As CNN reported, “It is with regret that I share with you that Robert Winnett has withdrawn from the position of Editor at The Washington Post,” Will Lewis, The Post’s embattled publisher and chief executive, told staff in a Friday morning memo. Lewis and Jeff Bezos finally bowed to pressure from The Post’s staff to reverse the hiring decision.

This is a classic case of the perils of trying to change an organization’s culture too quickly. If, as Mark Field rephrased one of Peter Drucker’s core premises, “Culture eats strategy for breakfast” it eats the wrong new hire as a snack between meals. There’s enough blame to go around on this hiring failure.

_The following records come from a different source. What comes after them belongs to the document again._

(** Hosts of AWS buckets round trip: the bucket and the region are read back from the
    host name that is made of them, and the endpoint stays that of AWS. *)
Theorem aws_host_roundtrip bucket region :
  bucket <> [] ->
  ParseHost (bucket ++ lit ".s3.amazonaws.com") = (bucket, [], [], false) /\
  (region <> [] -> region <> lit "s3" -> no_sep dotc region ->
     ParseHost (bucket ++ lit ".s3." ++ region ++ lit ".amazonaws.com") = (bucket, region, [], false)).
Proof.
  intros Hb. assert (forall x, Contains (x ++ lit ".amazonaws.com") (lit ".com") = true) as Hcom.
  { intros x. replace (x ++ lit ".amazonaws.com") with ((x ++ lit ".amazonaws") ++ lit ".com" ++ []) by (by rewrite <- app_assoc). apply Contains_app. }
  assert (length bucket <> 0%nat) as Hl by (by destruct bucket). split.
  - change (bucket ++ lit ".s3.amazonaws.com") with (bucket ++ lit ".s3" ++ lit ".amazonaws.com"). rewrite app_assoc.
    unfold ParseHost. rewrite Hcom, andb_false_r. unfold awsS3Regex. rewrite HasSuffix_app, TrimSuffix_app, HasSuffix_app, TrimSuffix_app.
    rewrite length_app. cbn [negb andb]. destruct (Nat.ltb_spec 3 (length bucket + length (lit ".s3"))) as [_|Hx]; [done|]. cbn in Hx. lia.
  - intros Hr Hs3 Hdot. replace (bucket ++ lit ".s3." ++ region ++ lit ".amazonaws.com") with (((bucket ++ lit ".s3") ++ dotc :: region) ++ lit ".amazonaws.com")
      by (by rewrite <- !app_assoc).
    unfold ParseHost. rewrite Hcom, andb_false_r. unfold awsS3Regex. rewrite HasSuffix_app, TrimSuffix_app. cbn [negb].
    assert (HasSuffix ((bucket ++ lit ".s3") ++ dotc :: region) (lit ".s3") = false) as ->.
    { apply not_true_is_false. intros [a Ha]%HasSuffix_inv. change (lit ".s3") with (dotc :: lit "s3") in Ha at 2.
      assert (no_sep dotc (lit "s3")) as Hn by (intros [|[|[]]]; done). apply Hs3.
      pose proof (rsplit_dot_app (bucket ++ lit ".s3") region Hdot) as E1. rewrite Ha, (rsplit_dot_app a _ Hn) in E1. congruence. }
    cbn [andb]. rewrite rsplit_dot_app, HasSuffix_app, TrimSuffix_app by done. rewrite bool_decide_eq_false_2 by done. rewrite length_app.
    destruct (Nat.ltb_spec 3 (length bucket + length (lit ".s3"))) as [_|Hx]; [done|]. cbn in Hx. lia.
Qed.

(** An address with a port is taken for a bucket: [192.168.1.5:9000] becomes the bucket [192] at
    the host [168.1.5:9000]. *)
Theorem address_is_split : ParseHost (lit "192.168.1.5:9000") = (lit "192", DefaultRegion, lit "http://168.1.5:9000", true).
Proof. vm_compute. reflexivity. Qed.

(** Requests to delete objects carry the MD5 sum of their document when the configuration asks for
    it, other requests carry none of the code's making; no request has both an unsigned payload or
    a custom endpoint and a checksum trailer; every request names the program in its user agent. *)
Theorem middleware_headers esc md5 trim uhost c rq :
  let rq' := middlewareOption esc md5 trim uhost c rq in
  Contains (rq_UserAgent rq') (lit "replicate") = true /\
  (rq_trailer rq' = true -> SignPayload c = true /\ Endpoint c = []) /\
  (rq_op rq <> "DeleteObjects"%string \/ RequireContentMD5 c = false -> rq_ContentMD5 rq' = rq_ContentMD5 rq) /\
  (forall d, rq_op rq = "DeleteObjects"%string -> RequireContentMD5 c = true -> rq_delete rq = Some d -> d_Objects d <> [] -> rq_ContentMD5 rq = [] ->
     rq_ContentMD5 rq' = EncodeToString (md5 (byte_of_ascii <$> marshalDeleteObjects esc (Some d)))).
Proof.
  unfold middlewareOption. cbn [rq_UserAgent rq_trailer rq_ContentMD5]. split_and!.
  - unfold user_agent. case_bool_decide; [done|]. destruct (Contains (rq_UserAgent rq) (lit "replicate")) eqn:E; [done|]. cbn [negb].
    change (lit "replicate " ++ rq_UserAgent rq) with ([] ++ lit "replicate" ++ " "%char :: rq_UserAgent rq). apply Contains_app.
  - intros HT. breflect. split; [done|]. by apply nonempty_false.
  - intros Ho. case_bool_decide as HM; [|done]. rewrite HM. unfold serialize_md5. destruct Ho as [Ho| ->]; [|done].
    by rewrite (bool_decide_eq_false_2 (rq_op rq = _)), orb_true_r by done.
  - intros d Hop HR Hd Hne HM. unfold serialize_md5. rewrite HR, Hd, HM.
    rewrite (bool_decide_eq_true_2 (rq_op rq = _)), (bool_decide_eq_false_2 (d_Objects d = [])) by done. cbn [negb orb].
    rewrite bool_decide_eq_true_2 by done. done.
Qed.

(** ** A self-hosted service *)

Module S3ConfigDemo.
Definition key32 : list byte := replicate 32 x07.
Definition no_md5 (b : list byte) : list byte := take 16 b.
Definition hostname (u : str) : option str := Some (drop 7 u).
Definition cfg (endpoint : string) : S3Config :=
  mkS3Config [] [] [] (lit "bkt") (lit "db") (lit endpoint) true false true true 0 0 0 [] (EncodeToString key32) [] [].
Definition init (endpoint : string) : S3Client * result () :=
  Init no_md5 hostname (fun h => bool_decide (h = lit "10.0.0.1")) None None (Ok []) (mkS3Client (cfg endpoint) None).

Example public_refused : is_ok (init "http://example.org").2 = false.
Proof. vm_compute. reflexivity. Qed.
End S3ConfigDemo.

It starts with Jeff Bezos’ bringing in Lewis in January of this year to address the Post’s financial challenges. This is the job for a change agent. And most change agents don’t survive their own changes. Bezos was hoping Lewis could make operating changes while maintaining the Post’s journalistic standards and ethics. He missed the cultural mis-fit.

Then Lewis doubled down by bringing in his old mentor from the UK, Robert Winnet. Winnet missed the key, screaming critical insight about executive onboarding – the need to converge into the organization before trying to evolve it.

Lewis touted Winnett as a “world class” journalist. “He’s a brilliant investigative journalist,” Lewis said. “And he will restore an even greater degree of investigative rigor to our organization.” But Lewis and Winnett were used to a different set of ethical standards than is practiced at The Post.

As note in The Washington Post’s article on Winnett, “At The Post and other major American news organizations, the use of deceptive tactics in pursuit of news stories violates core ethics policies. In Britain, “blagging” — using misrepresentation to dupe others into revealing confidential information — has been a known feature of a certain brand of tabloid journalism”

Cultural Due Diligence

The heart of cultural due diligence is figuring out how closely a new hire’s personal preferences across behaviors, relationships, attitudes, values and environment match the organization’s culture. The closer the match, the easier it’s going to be for a new hire at any level to converge into the organization. At the same time, if you want the organization to evolve, you want new hires to move you forward on one or two dimensions.

The core issue with Lewis and Winnett is the unbridgeable chasm on values. This is why Lewis was always going to have an extraordinarily difficult time establishing what Yale Professor Jeffrey Sonnenfeld described as his “legitimacy to lead.”

Here are some things to look for in cultural due diligence, starting outside in.

Environment

Start with the context. Look at where people were brought up, educated and where they’ve gotten their business experience. We learn from others. We’re influenced by others.

The most successful organizations’ cultures align with their core focus. Expect people coming from design-focused organizations to care about innovation, production – accountability, delivery/distribution – collaboration, service – customer-focus. And know that moving someone from one type of organization to another is going to be problematically culturally.

Values

As discussed in an earlier article, most organizations have some form of integrity and respect as two of their values with their third value flowing from their core focus. Know that different organizations and people have different views of what integrity and respect mean.

This is the issue with Lewis and Winnett at The Washington Post. Practices that fall within the bounds of journalistic integrity in the UK, are out of bounds at The Post.

Attitude

Attitude is hard to change. People with a preference for proactively building premium offerings that diverge from competitors are going to think differently than those used to reacting to market demands to undercut market leaders. Both approaches can work – just not in the same organization at the same time.

Relationships

People with a preference for informal, verbal, debate where the best ideas win are going to struggle with more formal, controlled places where the person with most stripes calls the shots. And visa-versa.

Behaviors

Seth Godin’s cultural headline is “People like us do things like this.” You learn a lot about people by what they actually do. Know that bringing in people who did different things or did them differently than your organization is a massive cultural risk.